■ GIVEN DATA:
(** * AVLmap: a shallow embedding of [avl-map.cpp]

    The container is a pointer graph: every [Node] carries a key, a value,
    a stored height, a cached balance and three links ([parent], [left],
    [right]).  The embedding keeps that shape: nodes live in a store
    addressed by pointers, [nullptr] is [None], and every member function
    is a state-passing function over the store that fails ([None]) on a
    null or dangling dereference and when its fuel runs out.

    The template parameters are instantiated at [K = V = int]; keys and
    values are mathematical integers, [V()] is [0]. *)

From stdpp Require Import gmap list.
From Stdlib Require Import ZArith Lia.

Local Open Scope Z_scope.

(** ** Machine integers *)

(** [size_t] (the [height] field) and [unsigned int] (the [size_] field)
    wrap around; [int] is what the balancing code computes with. *)
Definition to_size_t (z : Z) : Z := z mod 2 ^ 64.
Definition to_unsigned (z : Z) : Z := z mod 2 ^ 32.
Definition to_int (z : Z) : Z := (z + 2 ^ 31) mod 2 ^ 32 - 2 ^ 31.

(** ** Nodes and the store *)

Abbreviation ptr := positive (only parsing).

Record Node := mkNode {
  key : Z;
  value : Z;
  height : Z;            (* size_t *)
  balance : Z;           (* int *)
  parent : option ptr;
  left : option ptr;
  right : option ptr
}.

Abbreviation heap := (gmap positive Node) (only parsing).
(** Property X19.  In a paragraph without hyperlinks, on the plain
    path, let the match start in the run [r] (the run the character map
    names at the offset of the match) and end in that run or in a later
    one, and let the value print as a text XML allows.  The call returns
    and puts in the place of the token one run with the value, a line
    feed for every carriage return, and the font of [r], all six
    attributes; the children in front of it carry the text in front of
    the match and those behind it the text behind the match (read back
    in the same way), so no piece of the token is left in any run. *)
Theorem token_across_runs so (p : Paragraph) (repl : dict) cv pos ph v rest i k o r t :
  (forall h, ~ In (N_hyperlink h) p) ->
  cv_given cv = false \/ is_hyperlink_placeholder ph = false ->
  sort (find_placeholders (paragraph_text p) repl) = (pos, ph, v) :: rest ->
  ph <> "" ->
  nth_error (fst (index_paragraph p)) (Z.to_nat pos) = Some (i, k, o) ->
  nth_error (snd (index_paragraph p)) i = Some (E_run r, t) ->
  xml_compatible (py_str so v) = true ->
  exists before after,
    _replace_in_paragraph so p repl cv
    = (before
         ++ [N_r {| run_text := read_back (py_str so v); run_font := run_font r |}]
         ++ after,
       Returned) /\
    paragraph_text before = read_back (take (Z.to_nat pos) (paragraph_text p)) /\
    paragraph_text after
    = read_back (drop (Z.to_nat pos + String.length ph) (paragraph_text p)).
Proof.
  intros Hp Hpath Hs Hph Hcm Hel Hx.
  assert (well_indexed p) as Hw by (intros h Hh; now apply Hp in Hh).
  destruct (sort_head_found _ _ _ _ _ _ Hs) as (Hin & Hpos & Hpos0).
  assert (find (paragraph_text p) ph = Z.of_nat (Z.to_nat pos)) as Hf by lia.
  assert (0 < String.length ph)%nat as Hlen by (destruct ph; [congruence | simpl; lia]).
  destruct (span_with_types p ph _ Hw Hf Hlen)
    as (si & sk & so' & ei & ek & eo & se & st & ee & te
        & Hr & Hcs & Hce & Hse & Hsk & Hso & Hsn & Hee & Hek & Heo & Hen).
  destruct (element_is_run p si se st Hp Hse) as (rs & -> & ->).
  destruct (element_is_run p ei ee te Hp Hee) as (re & -> & ->).
  cbn [elem_type] in Hsk, Hek. subst sk ek.
  rewrite index_paragraph_eq in Hcm, Hel. cbn [fst snd] in Hcm, Hel.
  rewrite Hcs in Hcm. injection Hcm as <- <- <-.
  rewrite Hse in Hel. injection Hel as <- <-.
  destruct (pass_anatomy so p repl cv pos ph v rest si so' Hw Hs Hph)
    as (rs' & tr & q & A & B & Hrs & _ & _ & Hqrun & HA & HB & TA & TB & _ & Hplain & _).
  { rewrite index_paragraph_eq. exact Hcs. }
  rewrite index_paragraph_eq in Hrs, Hqrun. cbn [fst snd] in Hrs, Hqrun.
  rewrite Hse in Hrs. injection Hrs as <-.
  rewrite (Hqrun _ _ Hce) in TB. clear Hqrun.
  exists (clear_paragraph p ++ flat_map plain_nodes A), (flat_map plain_nodes B).
  split; [|split].
  - rewrite Hplain.
    + rewrite rebuild_plain_path_nodes.
      * rewrite flat_map_app. cbn [flat_map plain_nodes app].
        rewrite copy_font_all_six, <- !app_assoc. reflexivity.
      * apply xml_values_app; [eapply item_from_xml_values; eauto|].
        constructor; [exact Hx | eapply item_from_xml_values; eauto].
    + destruct cv as [cvd|]; [|reflexivity].
      destruct Hpath as [Hc | Hc]; rewrite Hc; [now rewrite andb_false_r | reflexivity].
  - rewrite paragraph_text_app, paragraph_text_clear. cbn [append].
    now rewrite (text_of_rebuilt_runs p A Hp HA), TA.
  - now rewrite (text_of_rebuilt_runs p B Hp HB), TB.
Qed.

Lemma token_across_runs_witness :
  exists before after,
    _replace_in_paragraph (fun _ => "") cell_paragraph ann None
    = (before ++ [N_r {| run_text := "Ann"; run_font := arial_11_bold |}] ++ after,
       Returned) /\
    paragraph_text before = "" /\ paragraph_text after = "".
Proof.
  apply (token_across_runs (fun _ => "") cell_paragraph ann None 0 "{{NAME}}"
           (VStr "Ann") [] 0%nat run 0%nat
           {| run_text := "{{NA"; run_font := arial_11_bold |} "{{NA").
  - intros h [E | [E | []]]; discriminate E.
  - left. reflexivity.
  - reflexivity.
  - discriminate.
  - reflexivity.
  - reflexivity.
  - reflexivity.
Defined.
(** * Cheapest flight routes: a shallow embedding of [new.py]

    The development follows the Python module top-down: the three named
    tuples, the [Heap] wrapper around [heapq], the [Graph] class with its
    [defaultdict] of neighbour sets, the memoised [get_price] and the
    [dijkstra] loop.

    Conventions of the embedding.
    - A Python [float] is idealised as a rational: coordinates, which are
      hashed and compared for equality as parts of dictionary keys, are
      canonical rationals ([Qc], so that [==] is Leibniz equality); prices,
      which are only added and compared, are plain rationals ([Q]).
    - A Python object is a value together with an identity: [==], [hash]
      and [in] look at the value, [is] looks at both.
    - [haversine.haversine], [heapq] and [functools.lru_cache] are not code
      of this module.  The first is a parameter; the other two are modelled
      by their documented behaviour.
    - Mutable state ([Graph._neighbors], the cache behind [get_price]) is
      passed explicitly; the [while] loop of [dijkstra] takes fuel. *)

From Stdlib Require Import QArith Qcanon Lqa.
From stdpp Require Import gmap strings list fin_maps.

■ EXERCISE AIM: Only the lines above that hold "intros" are wanted. Show every one of them.

■ TASK SOLUTION:
  intros Hp Hpath Hs Hph Hcm Hel Hx.
  assert (well_indexed p) as Hw by (intros h Hh; now apply Hp in Hh).
  - intros h [E | [E | []]]; discriminate E.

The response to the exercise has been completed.